Sauf à faire que la protection du justiciable devienne illusoire, le Conseil d'Etat a ainsi jugé que l'Administration doit porter à la connaissance de l'intéressé les "voies et délais de recours possibles" (11). Sont visés par cette obligation les recours contentieux et, s'il y a lieu, les recours administratifs préalables obligatoires (12). Puis, la jurisprudence administrative a imposé que la mention des voies et délais de recours comporte l'indication selon laquelle le recours contentieux "doit être formé auprès de la juridiction administrative de droit commun ou devant une juridiction spécialisée, et, dans ce dernier cas, elle doit préciser laquelle" (13).

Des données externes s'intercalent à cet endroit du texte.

(** C9. When [--help] is among the options, whatever else is there, the
    command logs its options, prints the usage and returns normally: no
    parsing, no device lookup, no report, nothing on standard output or
    standard error from this file. *)
Theorem execute_help (_options : SubCmdOptions) (w : world) :
  In "--help" _options ->
  run _options w = (Ok tt, put_call call_printHelp (log_options _options w)).
Proof.
  intros Hhelp. log_steps. rewrite (existsb_help _ Hhelp). reflexivity.
Qed.

(** C8. When the options hold no [--help] and parsing leaves the help flag
    unset and the mode empty (absent, or given empty), the command writes
    the missing-argument error on standard error, prints the usage and
    throws the cancellation error; the only collaborators called are the
    parser and the usage printer, so no device is looked up. *)
Theorem execute_mode_missing (_options : SubCmdOptions) (this : OO_Reports) (w : world) :
  existsb (String.eqb "--help") _options = false ->
  process_arguments _options = Ok this ->
  m_help this = false ->
  m_action this = EmptyString ->
  run _options w
  = (Throw (xrt_core_error_code operation_canceled),
     put_call call_printHelp
       (put_cerr ("ERROR: the required argument for option '--report' is missing" ++ nl)
          (put_call (call_process_arguments _options) (log_options _options w))))
  /\ calls (snd (run _options w))
     = (calls w ++ [call_process_arguments _options; call_printHelp])%list.
Proof.
  intros Hnohelp Hparse Hhelp Hmode.
  assert (Hrun : run _options w
                 = (Throw (xrt_core_error_code operation_canceled),
                    put_call call_printHelp
                      (put_cerr ("ERROR: the required argument for option '--report' is missing" ++ nl)
                         (put_call (call_process_arguments _options)
                                   (log_options _options w))))).
  { parse_step Hnohelp Hparse. rewrite Hhelp, Hmode. reflexivity. }
  split; [exact Hrun | ].
  rewrite Hrun. cbn [snd put_call put_cerr calls].
  now rewrite calls_log_options, <- app_assoc.
Qed.

(** The device lookup step, given a device is found. *)
Ltac lookup_step Hdev :=
  erewrite bind_ok
    by (apply try_catch_ok; cbv zeta; unfold collaborator; try rewrite Hdev; reflexivity).

(** C4. Once the options are parsed without a help request and the device
    is resolved, a mode that is "clocks" or "preemption" in any letter case
    runs the renderer of that report, and only that one: the command is the
    renderer under the error handler of the dispatch, and after the device
    lookup the only collaborators called are the fetch of that report and
    possibly the usage printer. *)
Theorem execute_dispatch (_options : SubCmdOptions) (this : OO_Reports) (dev : device)
        (r : report) (w : world) :
  existsb (String.eqb "--help") _options = false ->
  process_arguments _options = Ok this ->
  m_help this = false ->
  get_device (to_lower_copy (m_device this)) true = Ok dev ->
  report_named (m_action this) = Some r ->
  run _options w
  = try_catch
      (render get_clock_info preemption_telemetry_info r dev (m_json this))
      is_xrt_core_error
      (fun e =>
         write_cerr (nl ++ "ERROR: " ++ what e ++ nl) ;;
         printHelp ;;
         throw (xrt_core_error_code operation_canceled))
      (put_call (call_get_device (to_lower_copy (m_device this)) true)
         (put_call (call_process_arguments _options) (log_options _options w)))
  /\ exists tail,
      calls (snd (run _options w))
      = (calls w ++ [call_process_arguments _options;
                     call_get_device (to_lower_copy (m_device this)) true;
                     renderer_call r dev] ++ tail)%list
      /\ Forall (fun c => c = call_printHelp) tail.
Proof.
  intros Hnohelp Hparse Hhelp Hdev Hreport.
  match goal with |- ?lhs = ?rhs /\ _ => assert (Hrun : lhs = rhs) end.
  { parse_step Hnohelp Hparse.
    rewrite Hhelp, (report_named_not_empty _ _ Hreport).
    lookup_step Hdev.
    rewrite report_named_iequals in Hreport.
    destruct (iequals (m_action this) "clocks").
    - injection Hreport as <-. reflexivity.
    - destruct (iequals (m_action this) "preemption"); [ | discriminate].
      injection Hreport as <-. reflexivity. }
  split; [exact Hrun | ].
  rewrite Hrun. unfold try_catch.
  pose proof (render_calls get_clock_info preemption_telemetry_info r dev (m_json this)
                (put_call (call_get_device (to_lower_copy (m_device this)) true)
                   (put_call (call_process_arguments _options)
                             (log_options _options w)))) as Hcalls.
  cbn [put_call calls] in Hcalls. rewrite calls_log_options in Hcalls.
  destruct (render _ _ r dev (m_json this) _) as [[[]|e] w'];
    cbn [snd] in *.
  - exists []. rewrite Hcalls, <- !app_assoc. split; [reflexivity | constructor].
  - destruct (is_xrt_core_error e); cbn [snd].
    + exists [call_printHelp]. cbn [bind write_cerr printHelp collaborator throw snd
        put_call put_cerr calls]. rewrite Hcalls, <- !app_assoc.
      split; [reflexivity | now repeat constructor].
    + exists []. rewrite Hcalls, <- !app_assoc. split; [reflexivity | constructor].
Qed.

Il convient donc d'indiquer si c'est le tribunal administratif qui doit être saisi ou une juridiction administrative spécialisée déterminée. Tel n'était pas le cas en l'espèce et l'annulation de l'ordonnance du tribunal administratif de Lille par le Conseil d'Etat s'imposait sur ce fondement. Dans le cas où la recevabilité d'une demande contentieuse est subordonnée à la formation d'un recours administratif préalable obligatoire, l'absence d'indication sur l'existence et le caractère "obligatoire" de ce recours administratif préalable empêche aussi que cette notification fasse courir le délai de recours (14). La mention de la possibilité d'exercer un recours administratif et des conséquences d'un tel recours sur le délai de recours contentieux n'est, par contre, pas imposée dans l'hypothèse d'un recours administratif facultatif et n'emporte ainsi aucune incidence sur le déclenchement du délai de recours (15).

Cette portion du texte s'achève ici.